Why Commercial & Contract Management must be reimagined?
The McKinsey–World Economic Forum analysis on Latin America in the Intelligent Age1 highlights AI as a catalyst for productivity-led growth. This aligns with recent research activity led by World Commerce & Contracting and the CCMI (Commerce & Contract Management Institute). However, the real test is not digital investment itself, but whether AI, capital, and ambition can be translated into infrastructure that actually works, without repeating the contractual and commercial failures seen in other regions.
In Latin America, infrastructure is not just an enabler of growth, it is the growth agenda. Transport, energy, water, digital networks, health systems, and logistics platforms form the backbone of productivity, and globally it is in infrastructure where poor commercial design has destroyed the most value.
Learning from others’ mistakes
Across Europe, North America, and parts of Asia, large infrastructure programs have been plagued by:
- Adversarial buyer–supplier relationships
- Contracts that transfer risk and undermine innovation
- A claims-driven culture replacing effective performance management
- Fragmented accountability between policy, contracting, delivery, and operations
These failures were not primarily technical. They were commercial and contractual and should not be replicated.
Latin America has a rare opportunity to leapfrog legacy contracting models.
Infrastructure in the intelligent age is an ecosystem problem
AI-enabled infrastructure will depend on:
- Long-term capital commitments
- Multi-party delivery models
- Technology and data integration over decades
- Continuous change, not static scope
This reality breaks the logic of traditional “buyer specifies, supplier complies” contracting.
Infrastructure performance now depends on how well both sides align incentives, share risk intelligently, and adapt together over time. Good contracting practices and skills lie at the heart of each of these.
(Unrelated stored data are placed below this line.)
Lemma list_inv_snoc g argv0 l x :
  (g = true -> x <> "-o") -> list_inv g argv0 l -> list_inv g argv0 (l ++ [x]).
Proof.
  intros Hx (Hh & Hc & Ho); split; [| split].
  - destruct l; [discriminate Hh | exact Hh].
  - apply in_app_iff; left; exact Hc.
  - intros Hg; apply not_in_o_app; [exact (Ho Hg) | apply not_in_o_cons; [exact (Hx Hg) | exact not_in_o_nil]].
Qed.

Lemma lists_ok g argv0 sa l1 l2 :
  list_inv g argv0 sa ->
  (g = true -> ~ In "-o" l1) -> (g = true -> ~ In "-o" l2) ->
  head (sa ++ l1) = Some argv0 /\ head (sa ++ l2) = Some argv0
  /\ In "-c" (sa ++ l1) /\ In "-c" (sa ++ l2)
  /\ (g = true -> ~ In "-o" (sa ++ l1) /\ ~ In "-o" (sa ++ l2)).
Proof.
  intros (Hh & Hc & Ho) H1 H2.
  assert (Hhd : forall l, head (sa ++ l) = Some argv0)
    by (intros l; destruct sa; [discriminate Hh | exact Hh]).
  assert (Hin : forall l, In "-c" (sa ++ l)) by (intros l; apply in_app_iff; left; exact Hc).
  split; [apply Hhd | split; [apply Hhd | split; [apply Hin | split; [apply Hin |]]]].
  intros Hg; split; apply not_in_o_app; auto.
Qed.

Lemma lists_ok_nil g argv0 sa l1 :
  list_inv g argv0 sa -> (g = true -> ~ In "-o" l1) ->
  head (sa ++ l1) = Some argv0 /\ head sa = Some argv0
  /\ In "-c" (sa ++ l1) /\ In "-c" sa
  /\ (g = true -> ~ In "-o" (sa ++ l1) /\ ~ In "-o" sa).
Proof.
  intros Hi H1; rewrite <- (app_nil_r sa) at 2 4 6.
  apply lists_ok; auto; intros _ [].
Qed.

Lemma not_in_o_charset g argv0 S :
  args_inv g argv0 S -> g = true ->
  ~ In "-o" (match input_charset S with Some c => [c] | None => [] end).
Proof.
  intros (_ & _ & _ & Hi) Hg; specialize (Hi Hg).
  destruct (input_charset S) as [c|]; [|intros []].
  apply not_in_o_cons; [congruence | intros []].
Qed.

Ltac head_destruct H :=
  match type of H with
  | (match ?x with _ => _ end) = _ =>
    match x with
    | context [match ?y with _ => _ end] =>
      lazymatch y with
      | context [match _ with _ => _ end] => fail
      | _ => let E := fresh "E" in destruct y eqn:E
      end
    | _ => let E := fresh "E" in destruct x eqn:E
    end
  end; cbv beta iota in H.

Lemma process_args_lists g grp cwd bd stat env argv0 args ed eu cp pp cc input out lang iext st :
  (g = true -> (forall p, grp cwd p <> "-o") /\ argv0 <> "-o"
               /\ o_not_passed args = true /\ out <> "-o") ->
  process_args grp cwd bd stat env argv0 args ed eu cp
    = PAClassified pp cc input out lang iext st ->
  head pp = Some argv0 /\ head cc = Some argv0 /\ In "-c" pp /\ In "-c" cc
  /\ (g = true -> ~ In "-o" pp /\ ~ In "-o" cc).
Proof.
  intros Hguard H; cbv beta zeta delta [process_args] in H.
  assert (Hg : g = true -> forall p, grp cwd p <> "-o") by (intros Hgt; apply (Hguard Hgt)).
  assert (Hn : g = true -> True -> False -> False) by auto.
  assert (Hout : g = true -> out <> "-o") by (intros Hgt; apply (Hguard Hgt)).
  destruct (pa_loop grp cwd bd stat argv0 1 args _) as [st1|] eqn:Hl; [|discriminate H].
  apply (pa_loop_inv g grp cwd bd stat argv0 Hg (List.length args)) in Hl;
    [| lia | intros Hgt; apply (Hguard Hgt) | apply args_inv_init; intros Hgt; apply (Hguard Hgt)].
  cbv beta iota in H.
  repeat head_destruct H; try discriminate H;
  injection H as <- <- <- <- <- <- <-;
  (first [apply lists_ok_nil | apply lists_ok];
   [ repeat (apply list_inv_snoc; [first [exact Hout | not_o_g Hg Hn] |]);
     apply list_inv_of_args_inv; [exact Hl | apply negb_false_iff; assumption]
   | .. ]);
  let Hgt := fresh "Hgt" in intros Hgt;
  repeat first
    [ apply not_in_o_nil
    | apply not_in_o_app
    | apply (not_in_o_charset g argv0 st1 Hl Hgt)
    | apply not_in_o_cons; [generalize Hgt; not_o_g Hg Hn |] ].
Qed.

(** C6 (amended).  For every invocation that process_args classifies, both
    argument lists start with [argv[0]] and contain [-c] (classification
    requires a [-c] option, which is kept).  They contain no [-o] token
    when no [-o] is passed on by [--ccache-skip], a path option or an
    option taking an argument, the output name is not [-o], [argv[0]] is
    not [-o] and get_relative_path never returns [-o]. *)
Theorem C6_classified_argument_lists grp cwd bd stat env argv0 args ed eu cp
    pp cc input out lang iext st :
  process_args grp cwd bd stat env argv0 args ed eu cp
    = PAClassified pp cc input out lang iext st ->
  head pp = Some argv0 /\ head cc = Some argv0 /\ In "-c" pp /\ In "-c" cc
  /\ ((forall p, grp cwd p <> "-o") -> argv0 <> "-o" -> o_not_passed args = true ->
      out <> "-o" -> ~ In "-o" pp /\ ~ In "-o" cc).
Proof.
  intros H.
  destruct (process_args_lists false grp cwd bd stat env argv0 args ed eu cp
              pp cc input out lang iext st (fun E => False_ind _ (diff_false_true E)) H)
    as (H1 & H2 & H3 & H4 & _).
  split; [exact H1 | split; [exact H2 | split; [exact H3 | split; [exact H4 |]]]].
  intros Hg Ha Hop Hout.
  exact (proj2 (proj2 (proj2 (proj2 (process_args_lists true grp cwd bd stat env argv0 args
           ed eu cp pp cc input out lang iext st (fun _ => conj Hg (conj Ha (conj Hop Hout))) H))))
         eq_refl).
Qed.

(** C6 (as stated, refuted): [--ccache-skip -o] copies the [-o] token into
    both argument lists. *)
Lemma C6_skip_passes_o :
  match process_args (fun _ p => p) "/" None
          (fun p => if streq p "foo.c" then Some true else None) None
          "gcc" ["-c"; "foo.c"; "--ccache-skip"; "-o"] true true true with
  | PAClassified pp cc _ _ _ _ _ => mem "-o" pp && mem "-o" cc = true
  | _ => False
  end.
Proof. vm_compute; reflexivity. Qed.

(** A use of [C6_classified_argument_lists] on [gcc -c foo.c -o foo.o]. *)
Lemma C6_classified_argument_lists_witness :
  exists st,
    process_args (fun _ _ : string => "rel") "/" None
      (fun p => if streq p "foo.c" then Some true else None) None
      "gcc" ["-c"; "foo.c"; "-o"; "foo.o"] true true true
    = PAClassified ["gcc"; "-c"] ["gcc"; "-c"] "foo.c" "foo.o" "c" "i" st
    /\ head ["gcc"; "-c"] = Some "gcc" /\ head ["gcc"; "-c"] = Some "gcc"
    /\ In "-c" ["gcc"; "-c"] /\ In "-c" ["gcc"; "-c"]
    /\ ((forall p, (fun _ _ : string => "rel") "/" p <> "-o") -> "gcc" <> "-o"
        -> o_not_passed ["-c"; "foo.c"; "-o"; "foo.o"] = true -> "foo.o" <> "-o"
        -> ~ In "-o" ["gcc"; "-c"] /\ ~ In "-o" ["gcc"; "-c"]).
Proof.
  eexists; split; [vm_compute; reflexivity |].
  eapply (C6_classified_argument_lists (fun _ _ : string => "rel") "/" None
            (fun p => if streq p "foo.c" then Some true else None) None
            "gcc" ["-c"; "foo.c"; "-o"; "foo.o"] true true true
            ["gcc"; "-c"] ["gcc"; "-c"] "foo.c" "foo.o" "c" "i").
  vm_compute; reflexivity.
Defined.
(** explicit_language and input_file, unchanged from [st] to [st']. *)
Ltac lang_frame st :=
  repeat match goal with
  | |- context [if ?b then _ else _] => destruct b
  | |- context [match ?o with Some _ => _ | None => _ end] => destruct o
  end;
  cbn [explicit_language pa_input_file set_found_c_opt set_found_S_opt set_found_arch_opt
       set_input_charset set_dependency_filename set_dependency_filename_specified
       set_dependency_target_specified args_add set_output_obj set_generating_dependencies
       clear_enable_direct clear_enable_unify clear_compile_preprocessed_source_code];
  match goal with
  | H : explicit_language ?s = _ /\ pa_input_file ?s = _ |- _ => exact H
  | |- _ => split; reflexivity
  end.

Lemma process_arg_lang grp cwd bd stat argv0 i a next st st' :
  process_arg grp cwd bd stat argv0 i a next st = StepNext st'
  \/ process_arg grp cwd bd stat argv0 i a next st = StepSkipNext st' ->
  explicit_language st'
  = match pa_input_file st with
    | None => if streq a "-x" then next
              else if starts_with "-x" a then Some (str_drop 2 a)
              else explicit_language st
    | Some _ => explicit_language st
    end
  /\ (pa_input_file st <> None -> pa_input_file st' = pa_input_file st).
Proof.
  intros Hstep; cbv beta delta [process_arg] in Hstep.
  destruct Hstep as [Hstep | Hstep];
  repeat match type of Hstep with
  | (let x := ?v in @?f x) = ?r =>
    let s := fresh "st" in
    let Hs := fresh "Hk" in
    assert (Hs : explicit_language v = explicit_language st /\ pa_input_file v = pa_input_file st)
      by (lang_frame st);
    change (f v = r) in Hstep; set (s := v) in Hstep, Hs; clearbody s; cbv beta in Hstep
  | (match ?x with _ => _ end) = _ => let E := fresh "E" in destruct x eqn:E
  end; try discriminate Hstep; injection Hstep as <-.
  all: repeat match goal with E : streq ?x ?y = true |- _ => apply String.eqb_eq in E; subst x end;
    repeat match goal with H : _ /\ _ |- _ => destruct H end;
    repeat match goal with E : ?b = false |- context [?b] => rewrite E | E : ?b = true |- context [?b] => rewrite E end;
    repeat match goal with |- context [if ?b then _ else _] => destruct b eqn:? end;
    cbn [explicit_language pa_input_file set_found_c_opt set_found_S_opt set_found_arch_opt
       set_input_charset set_dependency_filename set_dependency_filename_specified
       set_dependency_target_specified args_add set_output_obj set_generating_dependencies
       clear_enable_direct clear_enable_unify clear_compile_preprocessed_source_code
       set_explicit_language set_input_file];
    repeat match goal with H : pa_input_file ?s = pa_input_file ?t |- context [pa_input_file ?s] => rewrite H end;
    repeat match goal with H : explicit_language ?s = explicit_language ?t |- context [explicit_language ?s] => rewrite H end;
    destruct (pa_input_file st) eqn:?; cbn [explicit_language pa_input_file set_explicit_language set_input_file];
    try solve
      [ split; [reflexivity | congruence]
      | exfalso; congruence
      | exfalso; match goal with
                 | E : ?b = true |- _ => solve [vm_compute in E; discriminate E]
                 | E : ?b = false |- _ => solve [vm_compute in E; discriminate E]
                 end ].
Qed.

Lemma process_args_lang grp cwd bd stat env argv0 args ed eu cp pp cc input out lang iext st :
  process_args grp cwd bd stat env argv0 args ed eu cp
    = PAClassified pp cc input out lang iext st ->
  match explicit_language st with
  | Some l => if streq l "none" then language_for_file input = Some lang
              else language_is_supported l = true /\ lang = l
  | None => language_for_file input = Some lang
  end.
Proof.
  intros H; cbv beta zeta delta [process_args] in H.
  destruct (pa_loop grp cwd bd stat argv0 1 args _) as [st1|] eqn:Hl; [|discriminate H].
  cbv beta iota in H.
  repeat head_destruct H; try discriminate H;
  injection H as _ _ <- _ <- _ <-;
  cbn [explicit_language set_input_charset set_dependency_filename
       set_dependency_filename_specified set_dependency_target_specified args_add
       set_output_obj set_generating_dependencies];
  repeat match goal with E : explicit_language _ = _ |- _ => rewrite E end;
  repeat match goal with E : ?b = _ |- context [?b] => rewrite E end;
  try solve [split; reflexivity | reflexivity | assumption].
Qed.

Lemma process_args_unsupported grp cwd bd stat env argv0 args ed eu cp st1 l :
  pa_loop grp cwd bd stat argv0 1 args
    (Build_pa_state false false false None None false false [argv0] None None None false
       ed eu cp) = Some st1 ->
  explicit_language st1 = Some l -> streq l "none" = false ->
  language_is_supported l = false ->
  process_args grp cwd bd stat env argv0 args ed eu cp = PAGaveUp.
Proof.
  intros Hl Hx Hn Hs; cbv beta zeta delta [process_args]; rewrite Hl.
  cbv beta iota; destruct (pa_input_file st1); [|reflexivity].
  rewrite Hx; cbv beta iota; rewrite Hn; cbv beta iota; rewrite Hs; reflexivity.
Qed.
This point is critical not only for Latin America as a region, but also globally and particularly for another country with a similar level of contract management maturity: Spain. Recently, World Commerce & Contracting hosted an event (WorldCC Connect Madrid), during which a panel of infrastructure experts addressed this topic and reached the same conclusions regarding risk transfer in the sector.
Why this is a two-sided CCM challenge
Commercial and Contract Management has too often been framed as a buyer control function. That framing is no longer fit for purpose, especially in infrastructure. This conclusion had long been anticipated by Tim Cummins, our President and Founder and it is now reinforced by this McKinsey–World Economic Forum analysis.
From the buyer / public authority perspective
CCM capability determines whether governments:
- Attract serious, capable suppliers, or drive ‘a race to the bottom’
- Enable innovation, or lock projects into outdated assumptions
- Manage fiscal exposure, or create hidden long-term liabilities
Smarter contracts do not mean weaker control. On the contrary, they mean increased transparency and better alignment between public outcomes and supplier economics.
From the supplier perspective
For infrastructure developers, operators, and technology providers:
- Contracts define whether investment risk is bankable
- Commercial models determine whether performance is rewarded
- Governance structures dictate whether problems are solved or escalated into disputes
Suppliers must not act as passive recipients of terms; they are co-architects of delivery systems. Poor contracts drive defensive behavior, good ones unlock capability.
Where CCM becomes strategic
In this context, Commercial and Contract Management plays four critical roles:
1. Designing investable, adaptable commercial models Infrastructure contracts must allow for evolution - technological, regulatory, and demand-driven without constant renegotiation ((WorldCC’s ‘Adaptive Contracting Guide’ addresses this).
2. Aligning incentives across the lifecycle Productivity gains come from performance over the project’s duration, not lowest-cost entry bids. CCM shapes incentive structures that reward delivery, resilience, and innovation.
3. Governing data, AI, and digital twins Intelligent infrastructure depends on shared data, AI-driven insights and continuous optimization. These are contractual and commercial questions as much as technical ones.
4. Enabling trust at scale Large programs fail when trust collapses and contracts become weapons. CCM defines escalation paths, authority, and decision rights that keep issues solvable.
A regional opportunity, not just a capability gap
Latin America’s infrastructure push coincides with:
- AI-enabled delivery and monitoring
- New financing and public–private models
- A growing recognition that adversarial contracting destroys value
This creates an opening to reset expectations of what contracts are for: not static risk transfer, but dynamic coordination mechanisms.
The message for CCM practitioners and leaders
This moment is not about digitising old templates or automating bad processes.
It is about repositioning Commercial and Contract Management as the discipline that connects strategy, investment, technology, and delivery, across both sides of the contract.
If Latin America succeeds, it will not be because it adopted AI faster than others. It will be because it designed smarter commercial relationships, avoided inherited mistakes, and
treated contracts as engines of performance rather than administrative paperwork or legal weapons.
That is the challenge and the opportunity for CCM in the Intelligent Age.